— Task —
State the count of lines below in which the word "leftnode" appears, and add nothing.
---------- Given records
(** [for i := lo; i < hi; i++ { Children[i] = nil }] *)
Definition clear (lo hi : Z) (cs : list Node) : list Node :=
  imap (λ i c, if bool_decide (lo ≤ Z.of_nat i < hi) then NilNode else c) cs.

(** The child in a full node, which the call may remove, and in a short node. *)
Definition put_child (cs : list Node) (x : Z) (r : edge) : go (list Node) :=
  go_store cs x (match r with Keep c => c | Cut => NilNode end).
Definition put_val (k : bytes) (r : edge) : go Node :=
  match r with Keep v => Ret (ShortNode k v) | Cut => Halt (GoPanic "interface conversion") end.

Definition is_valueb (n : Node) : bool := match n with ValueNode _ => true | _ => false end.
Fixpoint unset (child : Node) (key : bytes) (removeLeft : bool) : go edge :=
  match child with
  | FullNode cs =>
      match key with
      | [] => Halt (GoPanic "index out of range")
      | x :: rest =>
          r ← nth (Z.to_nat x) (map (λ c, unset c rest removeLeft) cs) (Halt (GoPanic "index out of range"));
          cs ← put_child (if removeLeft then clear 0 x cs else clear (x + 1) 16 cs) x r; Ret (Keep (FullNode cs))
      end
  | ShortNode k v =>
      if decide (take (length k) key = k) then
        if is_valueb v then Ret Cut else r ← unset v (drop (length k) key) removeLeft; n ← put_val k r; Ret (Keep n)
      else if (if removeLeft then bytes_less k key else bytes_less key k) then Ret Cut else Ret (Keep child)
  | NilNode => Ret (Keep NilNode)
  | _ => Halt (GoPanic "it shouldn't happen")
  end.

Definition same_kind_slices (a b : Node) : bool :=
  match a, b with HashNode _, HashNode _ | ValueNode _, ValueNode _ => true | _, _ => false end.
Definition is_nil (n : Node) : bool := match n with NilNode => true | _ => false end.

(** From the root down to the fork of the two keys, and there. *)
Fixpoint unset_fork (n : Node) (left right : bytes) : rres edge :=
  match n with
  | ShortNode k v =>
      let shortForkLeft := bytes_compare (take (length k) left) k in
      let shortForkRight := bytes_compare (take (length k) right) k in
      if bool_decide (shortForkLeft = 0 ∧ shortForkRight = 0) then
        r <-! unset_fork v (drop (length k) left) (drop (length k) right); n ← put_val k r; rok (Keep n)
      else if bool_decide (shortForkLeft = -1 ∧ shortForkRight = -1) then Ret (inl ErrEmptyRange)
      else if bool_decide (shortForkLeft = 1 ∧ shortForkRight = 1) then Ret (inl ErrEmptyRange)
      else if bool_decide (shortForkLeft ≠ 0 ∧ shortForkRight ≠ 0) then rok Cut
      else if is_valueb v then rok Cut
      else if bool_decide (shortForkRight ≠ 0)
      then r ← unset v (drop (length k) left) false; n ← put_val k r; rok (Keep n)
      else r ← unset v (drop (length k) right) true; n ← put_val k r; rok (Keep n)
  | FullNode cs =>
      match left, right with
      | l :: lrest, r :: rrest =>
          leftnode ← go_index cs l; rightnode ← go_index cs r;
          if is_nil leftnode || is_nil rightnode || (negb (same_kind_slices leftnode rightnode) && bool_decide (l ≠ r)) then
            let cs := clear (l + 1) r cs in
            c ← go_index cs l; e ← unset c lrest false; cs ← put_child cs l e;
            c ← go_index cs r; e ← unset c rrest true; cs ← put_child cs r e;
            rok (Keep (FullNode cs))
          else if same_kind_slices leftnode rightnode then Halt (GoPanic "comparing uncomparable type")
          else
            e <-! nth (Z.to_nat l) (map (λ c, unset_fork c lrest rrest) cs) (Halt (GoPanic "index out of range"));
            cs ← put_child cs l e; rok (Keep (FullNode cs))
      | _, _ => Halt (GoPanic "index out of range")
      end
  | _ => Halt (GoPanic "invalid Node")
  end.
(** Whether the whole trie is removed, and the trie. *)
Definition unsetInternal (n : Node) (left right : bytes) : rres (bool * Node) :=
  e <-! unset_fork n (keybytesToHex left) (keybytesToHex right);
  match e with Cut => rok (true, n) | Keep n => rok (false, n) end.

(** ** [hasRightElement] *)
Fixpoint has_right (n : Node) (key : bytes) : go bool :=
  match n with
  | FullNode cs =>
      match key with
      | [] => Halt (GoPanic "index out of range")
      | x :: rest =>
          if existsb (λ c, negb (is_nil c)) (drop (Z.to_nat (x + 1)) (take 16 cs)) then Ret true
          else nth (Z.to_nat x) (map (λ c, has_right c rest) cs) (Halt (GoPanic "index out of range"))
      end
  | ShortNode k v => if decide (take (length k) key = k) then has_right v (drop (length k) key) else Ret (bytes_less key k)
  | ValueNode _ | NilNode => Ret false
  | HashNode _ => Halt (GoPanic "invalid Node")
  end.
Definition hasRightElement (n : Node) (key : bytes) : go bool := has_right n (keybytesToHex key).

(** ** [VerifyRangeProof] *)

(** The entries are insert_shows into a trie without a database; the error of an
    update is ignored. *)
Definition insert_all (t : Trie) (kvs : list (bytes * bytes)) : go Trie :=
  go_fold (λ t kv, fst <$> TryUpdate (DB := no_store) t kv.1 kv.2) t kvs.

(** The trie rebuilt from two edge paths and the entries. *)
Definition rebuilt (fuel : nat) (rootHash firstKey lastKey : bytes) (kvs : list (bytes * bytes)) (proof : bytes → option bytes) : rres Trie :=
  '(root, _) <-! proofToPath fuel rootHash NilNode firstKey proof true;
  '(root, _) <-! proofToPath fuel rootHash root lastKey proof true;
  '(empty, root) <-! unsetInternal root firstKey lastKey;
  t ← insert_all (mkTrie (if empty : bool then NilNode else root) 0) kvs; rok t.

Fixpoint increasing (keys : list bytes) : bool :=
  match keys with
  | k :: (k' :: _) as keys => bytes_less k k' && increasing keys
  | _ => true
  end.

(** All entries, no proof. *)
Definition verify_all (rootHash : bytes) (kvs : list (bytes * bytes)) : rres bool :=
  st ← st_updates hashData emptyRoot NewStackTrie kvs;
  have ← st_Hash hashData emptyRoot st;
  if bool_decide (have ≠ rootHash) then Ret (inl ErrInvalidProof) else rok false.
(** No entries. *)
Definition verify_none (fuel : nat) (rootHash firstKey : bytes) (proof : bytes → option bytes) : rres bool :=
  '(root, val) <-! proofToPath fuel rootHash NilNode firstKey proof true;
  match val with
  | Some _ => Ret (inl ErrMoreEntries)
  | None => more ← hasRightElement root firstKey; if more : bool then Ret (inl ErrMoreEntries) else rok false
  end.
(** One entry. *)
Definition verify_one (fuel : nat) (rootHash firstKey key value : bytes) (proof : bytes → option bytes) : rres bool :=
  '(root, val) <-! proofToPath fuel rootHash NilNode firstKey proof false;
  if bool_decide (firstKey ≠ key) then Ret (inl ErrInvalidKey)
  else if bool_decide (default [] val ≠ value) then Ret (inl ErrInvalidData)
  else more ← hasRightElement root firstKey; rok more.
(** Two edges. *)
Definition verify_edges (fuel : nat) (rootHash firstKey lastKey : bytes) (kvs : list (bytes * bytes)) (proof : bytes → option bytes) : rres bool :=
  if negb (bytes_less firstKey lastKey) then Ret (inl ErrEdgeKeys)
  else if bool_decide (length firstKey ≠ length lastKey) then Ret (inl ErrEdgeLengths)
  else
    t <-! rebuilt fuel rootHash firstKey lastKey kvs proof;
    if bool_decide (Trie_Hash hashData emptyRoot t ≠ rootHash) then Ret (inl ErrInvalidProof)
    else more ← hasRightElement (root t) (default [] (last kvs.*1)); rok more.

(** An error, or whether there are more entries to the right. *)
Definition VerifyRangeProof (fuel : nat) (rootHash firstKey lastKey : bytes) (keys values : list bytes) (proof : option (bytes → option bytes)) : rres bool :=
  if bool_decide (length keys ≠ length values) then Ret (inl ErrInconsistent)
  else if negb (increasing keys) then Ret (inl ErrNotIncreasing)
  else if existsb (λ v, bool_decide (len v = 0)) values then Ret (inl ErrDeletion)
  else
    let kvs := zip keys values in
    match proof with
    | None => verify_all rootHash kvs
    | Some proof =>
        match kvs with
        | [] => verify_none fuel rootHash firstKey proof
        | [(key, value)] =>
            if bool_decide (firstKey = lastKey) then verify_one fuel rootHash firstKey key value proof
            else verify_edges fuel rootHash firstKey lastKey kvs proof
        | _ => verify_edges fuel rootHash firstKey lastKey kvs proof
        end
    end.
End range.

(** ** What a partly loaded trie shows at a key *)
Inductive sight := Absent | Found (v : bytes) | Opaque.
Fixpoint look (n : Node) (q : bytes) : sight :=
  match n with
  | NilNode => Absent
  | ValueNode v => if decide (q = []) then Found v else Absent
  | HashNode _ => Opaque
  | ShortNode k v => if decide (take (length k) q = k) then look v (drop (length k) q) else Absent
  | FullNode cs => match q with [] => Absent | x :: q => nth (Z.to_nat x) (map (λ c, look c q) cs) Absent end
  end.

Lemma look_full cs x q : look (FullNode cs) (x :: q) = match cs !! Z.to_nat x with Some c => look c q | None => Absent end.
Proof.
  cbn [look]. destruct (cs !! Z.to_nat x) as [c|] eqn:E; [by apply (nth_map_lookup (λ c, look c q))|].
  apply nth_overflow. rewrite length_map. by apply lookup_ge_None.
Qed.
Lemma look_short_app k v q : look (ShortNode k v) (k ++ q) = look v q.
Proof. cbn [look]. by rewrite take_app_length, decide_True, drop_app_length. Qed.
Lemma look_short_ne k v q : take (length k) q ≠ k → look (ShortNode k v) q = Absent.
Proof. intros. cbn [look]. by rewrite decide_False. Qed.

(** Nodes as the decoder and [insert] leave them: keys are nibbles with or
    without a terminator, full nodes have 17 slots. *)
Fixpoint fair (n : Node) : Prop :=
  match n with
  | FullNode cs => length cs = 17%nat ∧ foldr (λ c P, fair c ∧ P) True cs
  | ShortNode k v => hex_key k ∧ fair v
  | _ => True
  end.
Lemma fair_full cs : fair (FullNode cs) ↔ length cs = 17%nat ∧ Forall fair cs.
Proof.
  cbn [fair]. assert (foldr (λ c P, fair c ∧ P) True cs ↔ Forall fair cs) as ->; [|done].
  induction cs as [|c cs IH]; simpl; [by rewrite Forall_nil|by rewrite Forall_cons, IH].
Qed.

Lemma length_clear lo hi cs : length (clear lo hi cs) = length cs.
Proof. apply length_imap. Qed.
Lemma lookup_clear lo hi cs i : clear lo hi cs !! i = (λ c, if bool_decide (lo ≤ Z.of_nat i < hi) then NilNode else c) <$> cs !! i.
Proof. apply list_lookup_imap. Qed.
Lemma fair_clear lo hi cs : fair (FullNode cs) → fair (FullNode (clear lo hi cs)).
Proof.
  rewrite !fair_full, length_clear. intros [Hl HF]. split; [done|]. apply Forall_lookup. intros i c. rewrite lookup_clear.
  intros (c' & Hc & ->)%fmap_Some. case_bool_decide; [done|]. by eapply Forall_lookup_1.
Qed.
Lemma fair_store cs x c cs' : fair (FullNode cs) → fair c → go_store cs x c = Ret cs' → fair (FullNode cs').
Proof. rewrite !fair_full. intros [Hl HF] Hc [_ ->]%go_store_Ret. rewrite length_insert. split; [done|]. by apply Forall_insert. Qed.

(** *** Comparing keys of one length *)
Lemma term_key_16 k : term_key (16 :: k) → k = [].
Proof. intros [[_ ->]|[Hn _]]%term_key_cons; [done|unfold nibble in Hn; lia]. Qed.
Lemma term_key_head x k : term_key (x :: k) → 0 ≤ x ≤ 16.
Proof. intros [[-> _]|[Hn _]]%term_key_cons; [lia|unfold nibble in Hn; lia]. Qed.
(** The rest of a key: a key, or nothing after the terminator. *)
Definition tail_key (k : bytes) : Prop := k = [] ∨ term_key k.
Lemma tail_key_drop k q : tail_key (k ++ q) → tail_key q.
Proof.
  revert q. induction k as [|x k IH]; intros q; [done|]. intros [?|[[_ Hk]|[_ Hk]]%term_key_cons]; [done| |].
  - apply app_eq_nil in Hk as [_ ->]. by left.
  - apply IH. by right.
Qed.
--------------------
— Solved problem —
3